For several years my lights have been dimming ,pulsing...not blinking but where you have to stare to see if its really doing it. Its in all rooms at times, like there is a huge draw somewhere in the service line. I have had Master electricians check it, couldn’t find it, wouldn’t charge me..and suspected the electric company Transformer on the service pole.

The Elec. Co. have found no leakage, and a few bare spots on wire to my Entrance meter box. They repaired but in 4 visits could not locate a problem that would cause this. We thought we found it several times, like a loose neutral, grounding or ground wire. Fixed or repaired with no difference. The main breaker on the service entrance pole was 50 years old and rusted. Mice and ground was not attached to anything anymore! Thought that was it for sure! Nope. Replaced the box and meter all circuits do it at times you can see it in lights.

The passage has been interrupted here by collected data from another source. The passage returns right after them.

(** The two fresh accounts filled. *)
Lemma listing_filled inst cap bump payer nonce market w w1 w2 w' u1 u2 u :
  let G' := add_listing k i G in
  silent (acct w k).(acc_data) -> (acct w k).(acc_owner) = program_id ->
  silent (acct w i.(intent_book)).(acc_data) -> (acct w i.(intent_book)).(acc_owner) = program_id ->
  0 < i.(collateral_bucket) -> 1 <= cap <= U32_MAX ->
  init_instrument k i w = (Ok u1, w1) -> init_book i.(intent_book) inst cap bump w1 = (Ok u2, w2) ->
  ensure_market_nonce payer nonce market w2 = (Ok u, w') ->
  quiet G' w w' /\
  forall k' m c, G' !! k' = Some (m, c) -> G !! k' = None -> 0 < c /\ exists d, placed k' d w' /\
    match d with DInstrument _ | DBook _ => True | _ => False end.
Proof.
  intros G' Hs Ho Hs' Ho' Hc Hcap E1 E2 E3.
  destruct (quiet_new_instrument G' k i w u1 w1) as (Q1 & ->);
    [apply add_listing_instrument|apply add_listing_book|apply add_listing_bounty|done|done|].
  pose proof (quiet_new_book G' i.(intent_book) _ _ _ (set_data k (DInstrument i) w) _ _ Hcap
    ltac:(by rewrite acct_set_ne) E2) as (Q2 & b & ->).
  assert (Q3 : yields (quiet G') (ensure_market_nonce payer nonce market)).
  { unfold ensure_market_nonce. quiet_tac. }
  split; [etrans; [exact Q1|]; etrans; [exact Q2|]; by eapply Q3|].
  assert (Hkeep : forall k' d, (forall bs, d <> DBytes bs) ->
    placed k' d (set_data i.(intent_book) (DBook b) (set_data k (DInstrument i) w)) -> placed k' d w').
  { intros k' d Hd Hp. by eapply (stays_ensure_nonce k' d payer nonce market). }
  intros k' m c Hg Hn.
  assert (Hb : c = i.(collateral_bucket)).
  { destruct (add_listing_new k' Hn) as [->| ->]; [unfold G' in Hg; by rewrite Hg|..].
    - unfold G' in Hg. rewrite add_listing_instrument in Hg. by injection Hg.
    - unfold G' in Hg. rewrite add_listing_book in Hg. by injection Hg. }
  split; [by rewrite Hb|].
  destruct (add_listing_new k' Hn) as [->| ->]; [unfold G' in Hg; by rewrite Hg|..].
  - exists (DInstrument i). split; [|done]. apply Hkeep; [done|]. split; [|by rewrite !owner_set].
    unfold holds. by rewrite acct_set_ne, acct_set_eq.
  - exists (DBook b). split; [|done]. apply Hkeep; [done|]. split; [|by rewrite !owner_set].
    unfold holds. by rewrite acct_set_eq.
Qed.
End add.
(** Carol resolves the contract of Alice and Bob, after a withdrawal. *)
Lemma contracts_are_settleable_witness :
  let R := demo 100 1700100000 [resolution 10000 1 1700099990] in
  let w := demo_tx 1700100000 [] demo_withdraw TWithdraw (le_bytes 8 700000) demo_world in
  exists w', process_resolve (R := R)
    [signer CAROL; readonly CONFIG; readonly SYSVAR_INSTRUCTIONS_ID; readonly INSTRUMENT;
     writable (PMLC 101); writable NONCE; writable (MARGIN ALICE); writable (MARGIN BOB)]
    {| attestation_ix_offset := 0 |} w = (Ok tt, w').
Proof.
  intros R w.
  destruct (contracts_are_settleable (R := R) demo_terms demo_world w (signer CAROL) (readonly CONFIG)
    (readonly SYSVAR_INSTRUCTIONS_ID) (readonly INSTRUMENT) (writable (PMLC 101)) (writable NONCE)
    (writable (MARGIN ALICE)) (writable (MARGIN BOB)) [] {| attestation_ix_offset := 0 |}
    demo_resolution 10000 (PRICE_ONE - 1) 2000000 2000000 0 demo_instrument (demo_pmlc 101)
    (nonce_init MARKET 255) 255) as (a & b & [Ha _] & [Hb _] & _ & _ & _ & _ & _ & Hrun).
  - exact demo_backed.
  - exact demo_world_ok.
  - apply rtc_once, demo_plain_step; [discriminate|reflexivity].
  - by intros o m.
  - split; vm_compute; reflexivity.
  - reflexivity.
  - vm_compute. discriminate.
  - vm_compute. discriminate.
  - split; vm_compute; reflexivity.
  - reflexivity.
  - reflexivity.
  - split; vm_compute; reflexivity.
  - vm_compute. reflexivity.
  - vm_compute. reflexivity.
  - vm_compute. reflexivity.
  - vm_compute. reflexivity.
  - reflexivity.
  - reflexivity.
  - reflexivity.
  - reflexivity.
  - reflexivity.
  - exists demo_config, demo_resolution.(att_bytes). split_and!; vm_compute; reflexivity.
  - vm_compute. reflexivity.
  - vm_compute. reflexivity.
  - vm_compute. reflexivity.
  - vm_compute. reflexivity.
  - vm_compute. reflexivity.
  - vm_compute. reflexivity.
  - destruct Hrun as (p' & _ & E); [| |by eexists].
    + unfold holds in Ha. vm_compute in Ha. injection Ha as <-. vm_compute. discriminate.
    + unfold holds in Hb. vm_compute in Hb. injection Hb as <-. vm_compute. discriminate.
Defined.
(** ** The laws hold *)

Lemma demo_debit c seeds w w' src a n : debits c = Some (src, a, n) -> demo_invoke c seeds w = Some w' ->
  is_u64 n /\ exists t d, demo_at src w = Some (t, d) /\ (t.(ta_owner) = a \/ d = Some a).
Proof.
  intros Hd E. destruct c; try done; injection Hd as -> -> ->; cbn in E;
    apply bind_Some in E as (w1 & E & _); (split; [by apply demo_take_some in E as [? _]|]);
    destruct (demo_take_token _ _ _ _ _ E) as (t & d & ? & ?); eauto.
Qed.
Lemma demo_credit c seeds w w' dst n : credits c = Some (dst, n) -> demo_invoke c seeds w = Some w' ->
  is_u64 n /\ demo_at dst w <> None.
Proof.
  intros Hc E. destruct c; try done; injection Hc as -> ->; cbn in E.
  - apply bind_Some in E as (w1 & (Hu & E1 & _)%demo_take_some & E2). split; [exact Hu|].
    apply demo_add_at in E2 as (t & d & Ht). intros Hn. by rewrite (demo_add_none _ _ _ _ _ E1 Hn) in Ht.
  - case_match eqn:Eu; [|done]. apply bind_Some in E as (w1 & (t & d & Ht)%demo_add_at & _).
    split; [by apply in_u_spec|]. by rewrite Ht.
Qed.
Lemma demo_effect c seeds w w' k t d : token_call c = true -> demo_invoke c seeds w = Some w' ->
  demo_at k w = Some (t, d) -> demo_at k w' = Some (add_amount (change c k) t, d).
Proof.
  intros Hc E Ht. destruct c as [| |src dst a n|m0 k0 a n|k0 m0 a n|m0 a f n]; try done; unfold change; cbn [debits credits].
  - apply bind_Some in E as (w1 & (_ & E1 & _)%demo_take_some & E2).
    pose proof (demo_add_effect _ _ _ _ _ _ _ E1 Ht) as H1.
    rewrite (demo_add_effect _ _ _ _ _ _ _ E2 H1). unfold add_amount. cbn. do 3 f_equal. repeat case_match; lia.
  - cbn in E. case_match; [|done]. apply bind_Some in E as (w1 & E1 & E2). rewrite (demo_issue_at _ _ _ _ _ E2).
    rewrite (demo_add_effect _ _ _ _ _ _ _ E1 Ht). do 3 f_equal. lia.
  - apply bind_Some in E as (w1 & (_ & E1 & _)%demo_take_some & E2). rewrite (demo_issue_at _ _ _ _ _ E2).
    rewrite (demo_add_effect _ _ _ _ _ _ _ E1 Ht). do 3 f_equal. case_match; lia.
  - rewrite (demo_init_at _ _ _ _ _ _ _ _ E), Ht. unfold add_amount. rewrite Z.add_0_r. by destruct t.
Qed.
Lemma demo_stays_none c seeds w w' k : token_call c = true -> demo_invoke c seeds w = Some w' ->
  demo_at k w = None -> demo_at k w' = None.
Proof.
  intros Hc E Hk. destruct c as [| |src dst a n|m0 k0 a n|k0 m0 a n|m0 a f n]; try done.
  - apply bind_Some in E as (w1 & (_ & E1 & _)%demo_take_some & E2). by eapply demo_add_none, demo_add_none.
  - cbn in E. case_match; [|done]. apply bind_Some in E as (w1 & E1 & E2). rewrite (demo_issue_at _ _ _ _ _ E2).
    by eapply demo_add_none.
  - apply bind_Some in E as (w1 & (_ & E1 & _)%demo_take_some & E2). rewrite (demo_issue_at _ _ _ _ _ E2).
    by eapply demo_add_none.
  - by rewrite (demo_init_at _ _ _ _ _ _ _ _ E).
Qed.
Lemma demo_supply_effect c seeds w w' k : token_call c = true -> initialises c <> Some k ->
  demo_invoke c seeds w = Some w' ->
  demo_supply_at k w' = (fun n => n + issued c k) <$> demo_supply_at k w.
Proof.
  intros Hc Hi E. destruct c as [| |src dst a x|m0 k0 a x|k0 m0 a x|m0 a f x]; try done; cbn [issued].
  - apply bind_Some in E as (w1 & (_ & E1 & _)%demo_take_some & E2). rewrite add_nothing.
    by rewrite (demo_add_supply _ _ _ _ _ E2), (demo_add_supply _ _ _ _ _ E1).
  - cbn in E. case_match; [|done]. apply bind_Some in E as (w1 & E1 & E2).
    by rewrite (demo_issue_supply _ _ _ _ _ E2), (demo_add_supply _ _ _ _ _ E1).
  - apply bind_Some in E as (w1 & (_ & E1 & _)%demo_take_some & E2).
    by rewrite (demo_issue_supply _ _ _ _ _ E2), (demo_add_supply _ _ _ _ _ E1).
  - apply demo_init_some in E as (bs0 & bs' & _ & _ & _ & ->). rewrite add_nothing. cbn in Hi.
    unfold supply_at. by rewrite acct_set_ne by (intros ->; done).
Qed.
Lemma demo_at_u64 k w t d : demo_at k w = Some (t, d) -> is_u64 t.(ta_amount).
Proof. unfold token_at. intros H. repeat case_match; try done. injection H as <- _. by eapply demo_token_u64. Qed.
Lemma demo_transfer src dst a n seeds w s d t d' : demo_at src w = Some (s, d) -> demo_at dst w = Some (t, d') ->
  s.(ta_owner) = a -> 0 <= n <= s.(ta_amount) -> t.(ta_amount) + n <= U64_MAX ->
  exists w', demo_invoke (TokenTransfer src dst a n) seeds w = Some w'.
Proof.
  intros Hs Ht <- Hn Hroom. pose proof (demo_at_u64 _ _ _ _ Hs). pose proof (demo_at_u64 _ _ _ _ Ht).
  destruct (demo_take_runs src n w s d Hs Hn) as (w1 & Hw1 & E1); [done|]. cbn. rewrite Hw1. cbn.
  pose proof (demo_add_effect _ _ _ _ _ _ _ E1 Ht) as H1.
  destruct (demo_add_runs dst n w1 _ _ H1) as [w' Hw]; [|by exists w'].
  cbn. destruct (Z.eqb_spec src dst) as [<-|]; [|lia]. rewrite Hs in Ht. injection Ht as <- <-. lia.
Qed.

#[refine] Instance demo_tokens : @TokenLaws (demo slot now ixs) :=
  {| token_delegate _ := None; token_frozen _ := false; unpack_supply := demo_supply |}.
Proof.
  - intros c seeds w w' src a n Hd E. by apply (demo_debit c seeds w w' src a n).
  - intros c seeds w w' dst n Hc E. by apply (demo_credit c seeds w w' dst n).
  - intros c seeds w w' src a n Hd E. by apply (demo_debit c seeds w w' src a n).
  - intros c seeds w w' k t d Hc E Ht. exists d. split; [by eapply demo_effect|done].
  - exact demo_token_u64.
  - intros src dst a bump n seeds w s d t d' _ Hs Ht Ho _ _ _. by eapply demo_transfer.
  - intros c seeds w w' dst n Hc E. by apply (demo_credit c seeds w w' dst n).
  - exact demo_stays_none.
  - intros bs t Ht. cbn in Ht. unfold demo_token in Ht. destruct (Nat.eqb_spec (length bs) 165); [lia|done].
  - exact demo_supply_effect.
  - intros m a f d seeds w w' (bs & bs' & [Ho _] & _ & Hs & ->)%demo_init_some.
    by rewrite (demo_still bs') by by apply still_set.
Defined.
End demo.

Am I right in concluding its before the house panel? Most guess that when the transformer blows and NYSEG replaces it my problem will stop, NYSEG says it won’t replace what isn’t obviously bad even though its over 40 years old.

  • 1
    Welcome to StackExchange! You may be chasing the wrong problem. Put an AFCI breaker on that lighting circuit and see if it goes SNAP. This could also be a bad backstab connection Aug 22, 2018 at 19:52

1 Answer 1


Are there industrial plants within your area? I have seen problems on the main power feed from the utility caused by industrial equipment power factor balancing capacitor banks. I have also installed quite a few whole house surge protectors in that same area, the surges are easy to see with an Oscope but the power factor issue was tough until I rented a high end powermonitor that could detect the lead / lag issue. Both problems were caused by a plant several miles away, they were able to fix the problem with the cap banks as they had it set two sensitive and it was constantly hunting up and down causing some problems for home electronics in the area. The surge protectors were the only way to prevent damage to sensitive electronics because when huge electric motors start and stop they create dips and spikes on the line. Not sure if the power factor is causing your pulsing but it may be worth looking into.